Motilal Oswal's research report on One 97 Communications
Paytm has successfully navigated through the regulatory challenges while retaining most of its merchant base. The company’s merchant base grew 9% YoY to 43m in 3QFY25, while the number of merchants with devices rose 10% YoY to 11.7m. With 85% of GMV coming from merchants, Paytm maintains a robust market share in merchant business, though its UPI market share has moderated. We estimate a 24% CAGR in GMV over FY25-27E. Leveraging its merchant network, Paytm is scaling up loan distribution through the first loss default guarantee (FLDG), with 18 lending partners on its platform. The financial services business is expected to contribute 27% of total revenue by FY28E (~20% in FY24), thus driving a 25% CAGR in total revenue.
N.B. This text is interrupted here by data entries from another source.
Lemma load_all_verdict exact most opened envs todo s :
  tracked (fun x => bool_decide (x ∈ todo)) (bound_at exact most todo) opened s -> (forall x, 0 <= most x /\ most x + occ opened x + 5 < 2 ^ 63) ->
  (forall id, load_env_ok exact id (envs id)) -> NoDup todo -> (forall x, x ∈ todo -> x ∈ opened) ->
  wp (for_each todo (load_one envs)) (fun r s' => exists evs, b_events s' = b_events s ++ evs /\
    (forall id, UserLoading id ∈ evs -> id ∈ todo /\ verdict id evs s') /\ forall x, x ∉ todo -> held s' x = held s x) s.
Proof.
  intros Ht Hroom Hn. revert s Ht. induction todo as [|id todo IH]; intros s Ht Hnd Hsub.
  - exists []. rewrite app_nil_r. split_and!; [done| |done]. intros id Hid. by apply elem_of_nil in Hid.
  - assert (Hroom1 : roomy (bound_at exact most (id :: todo)) (id :: opened)).
    { intros x. destruct (Hroom x) as [_ Hx]. pose proof (bound_at_le exact most (id :: todo) x). simpl. destruct (String.eqb x id); lia. }
    assert (Hpos : forall x, 0 <= bound_at exact most (id :: todo) x).
    { intros x. destruct (Hroom x) as [Hx _]. pose proof (bound_at_le exact most (id :: todo) x). lia. }
    assert (Hin : id ∈ opened) by (apply Hsub; left).
    assert (Hfirm : bool_decide (id ∈ id :: todo) = true) by (apply bool_decide_eq_true_2; left).
    pose proof (load_one_ok exact _ _ opened envs id s Ht Hroom1 Hpos (Hn id) Hin Hfirm) as H1.
    pose proof (load_one_verdict exact _ _ opened envs id s Ht Hroom1 Hpos (Hn id) Hin Hfirm) as H2.
    pose proof (NoDup_cons_1_1 _ _ Hnd) as Hnot. pose proof (NoDup_cons_1_2 _ _ Hnd) as Hnd'.
    simpl. apply wp_bind. unfold wp at 1 in H1. unfold wp at 1 in H2. unfold wp at 1.
    destruct (load_one envs id s) as [s1 r]. cbn [fst snd] in *. destruct H1 as (-> & Ht1 & Hoth). destruct H2 as (evs1 & Hev1 & Hcase).
    apply (tracked_mono _ _ (bound_at exact most todo)) in Ht1; [|intros x; by apply bound_at_next].
    eapply wp_mono; [|apply (IH s1)]; [|by apply (tracked_next id todo)|done|intros x Hx; apply Hsub; by right].
    intros r s' (evs2 & Hev2 & Hver & Hheld). exists (evs1 ++ evs2). rewrite Hev2, Hev1, app_assoc. split; [done|]. split.
    + intros x [Hx|Hx]%elem_of_app.
      * assert (x = id) as -> by (destruct Hcase as [->|[[-> _]|[uid ->]]]; revert Hx; rewrite ?elem_of_cons, elem_of_nil; naive_solver).
        split; [left|]. destruct Hcase as [->|[[-> Hh]|[uid ->]]]; [by apply elem_of_nil in Hx|left|right].
        -- split; [apply elem_of_app; left; right; left|]. by rewrite Hheld.
        -- exists uid. apply elem_of_app. left. right. left.
      * destruct (Hver x Hx) as [Hx' [[Hs Hh]|[uid Hf]]]; (split; [by right|]); [left|right].
        -- split; [apply elem_of_app; by right|done].
        -- exists uid. apply elem_of_app. by right.
    + intros x Hx. rewrite Hheld by (intros ?; apply Hx; by right). unfold held. rewrite Hoth; [done|]. intros ->. apply Hx. left.
Qed.

(** No user is lost while the users are loaded: a user whose loading is announced is afterwards
    either announced as loaded, and then it is logged in, or its failure is announced; and
    loading itself always ends well. *)
Theorem loads_announced exact most env envs s :
  steady most s -> ample most -> (forall id, load_env_ok exact id (envs id)) ->
  let '(s', r) := loadUsers env envs s in
  r = Ok () /\ exists evs, b_events s' = b_events s ++ evs /\
    forall id, UserLoading id ∈ evs ->
      (UserLoadSuccess id ∈ evs /\ is_Some (b_users s' !! id)) \/ exists authUID, UserLoadFail id authUID ∈ evs.
Proof.
  intros Hs Hroom Hn. destruct (loading_state exact most env s Hs Hroom) as (us & v' & Hget & Hnd & Ht & Hroom').
  pose proof (load_all_ok exact most (Vault.ids us) envs (Vault.ids us) _ Ht Hroom' Hn Hnd (fun x Hx => Hx)) as H1.
  pose proof (load_all_verdict exact most (Vault.ids us) envs (Vault.ids us) _ Ht Hroom' Hn Hnd (fun x Hx => Hx)) as H2.
  unfold wp, loadUsers, for_user, vaulted, deferring in *. rewrite Hget.
  destruct (for_each (Vault.ids us) (load_one envs) (set_vault v' s)) as [s1 r]. cbn [fst snd] in *. destruct H1 as [-> _].
  destruct H2 as (evs & Hev & Hver & _). split; [done|]. exists evs. destruct (closing_same (Vault.ids us) s1) as [He Hu].
  unfold vaulted in He, Hu. rewrite He, Hu. split; [exact Hev|]. intros id Hid. destruct (Hver id Hid) as [_ [[Hs1 Hh]|Hf]]; [left|by right].
  split; [done|]. unfold held in Hh. destruct (b_users s1 !! id); [by eexists|done].
Qed.

(** *** Addresses *)

(** The addresses of a user that is logged in are listed in their order, and they are exactly
    its enabled addresses that are not external, besides those the user brought along. *)
Theorem Emails_spec isBYOE u :
  StronglySorted Z.le (addr_Order <$> protonAddresses isBYOE true u) /\
  Emails isBYOE true u = addr_Email <$> protonAddresses isBYOE true u /\
  forall addr, addr ∈ protonAddresses isBYOE true u <->
    (exists id, Addresses (acc_identity u) !! id = Some addr) /\ enabled (addr_Status addr) = true /\ (isBYOE addr = true \/ external addr = false).
Proof.
  split; [apply sort_by_sorted|]. split; [done|]. intros addr. unfold protonAddresses.
  rewrite (sort_by_perm addr_Order), elem_of_Filter, elem_of_Values, andb_true_iff, orb_true_iff, negb_true_iff. done.
Qed.

(** *** What the bridge does not do *)

(** The test for an error of the API client never succeeds: the error is wrapped before. *)
Lemma response_error_is_wrapped env apiUser vaultUser isNew s s' e :
  addUserWithVault env apiUser vaultUser isNew s = (s', Err (UFails e)) -> is_response e = false.
Proof.
  unfold addUserWithVault, mbind, eff_bind, wrapping. destruct (ae_syncPath env); simpl; [by intros [= <- <-]|].
  destruct (New env vaultUser apiUser isNew s) as [s1 [u|[|e']]]; simpl; [done|done|]. by intros [= <- <-].
Qed.

(** When a service does not let the user go, the user is logged out in the bridge but keeps its
    session in the vault, and is loaded again by the next start. *)
Lemma failed_logout_keeps_session most s env userID u e d :
  steady most s -> out_smtp env = Some e -> b_users s !! userID = Some u ->
  (forall env', Vault.getUser env' userID (b_vault s) = (b_vault s, Ok d)) ->
  let '(s', r) := LogoutUser env userID s in
  r = Ok () /\ b_users s' = delete userID (b_users s) /\ forall env', Vault.getUser env' userID (b_vault s') = (b_vault s', Ok d).
Proof.
  intros Hs Hsmtp Hu Hget. pose proof (tr_users _ _ _ _ Hs _ _ Hu) as Hacc.
  assert (Hsame : forall env' r, Vault.getUser env' userID (Vault.set_ref r (b_vault s)) = (Vault.set_ref r (b_vault s), Ok d)).
  { intros env' r. specialize (Hget env'). revert Hget. unfold Vault.getUser, Vault.getSafe, Vault.getUnsafe, mbind, eff_bind, reads. simpl.
    destruct (Vault.unmarshalFile env' _ _) as [data|]; [|done]. destruct (Vault.find_user userID (Vault.Data_Users data)) as [[j x]|]; [|done].
    by intros [= ->]. }
  unfold LogoutUser, get, mbind, eff_bind. rewrite Hu. unfold logoutUser, user_Logout, user_Close, outside_err. rewrite Hsmtp, Hacc.
  unfold deferring, logged, vaulted, wrapping, mbind, eff_bind. simpl. unfold Vault.user_Close, Vault.detachUser.
  destruct (Vault.v_ref (b_vault s) !! userID); simpl; (split; [done|]; split; [done|]); [intros env'; apply Hsame|exact Hget].
Qed.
The reduction in capex and depreciation expenses, along with strong costcontrol, should help Paytm deliver positive adj. EBITDA by 4QFY25E and positive overall EBITDA by FY27E. We, thus, estimate Paytm to regain its strong hold on profitability in FY27E, with estimated PAT of INR12.1b.
Outlook
We remain watchful on the challenging macro-environment, traction in the financial distribution business and near-term UPI market share. Maintain Neutral rating with a revised TP of INR870 (based on 17.7xSep’26E EBITDA).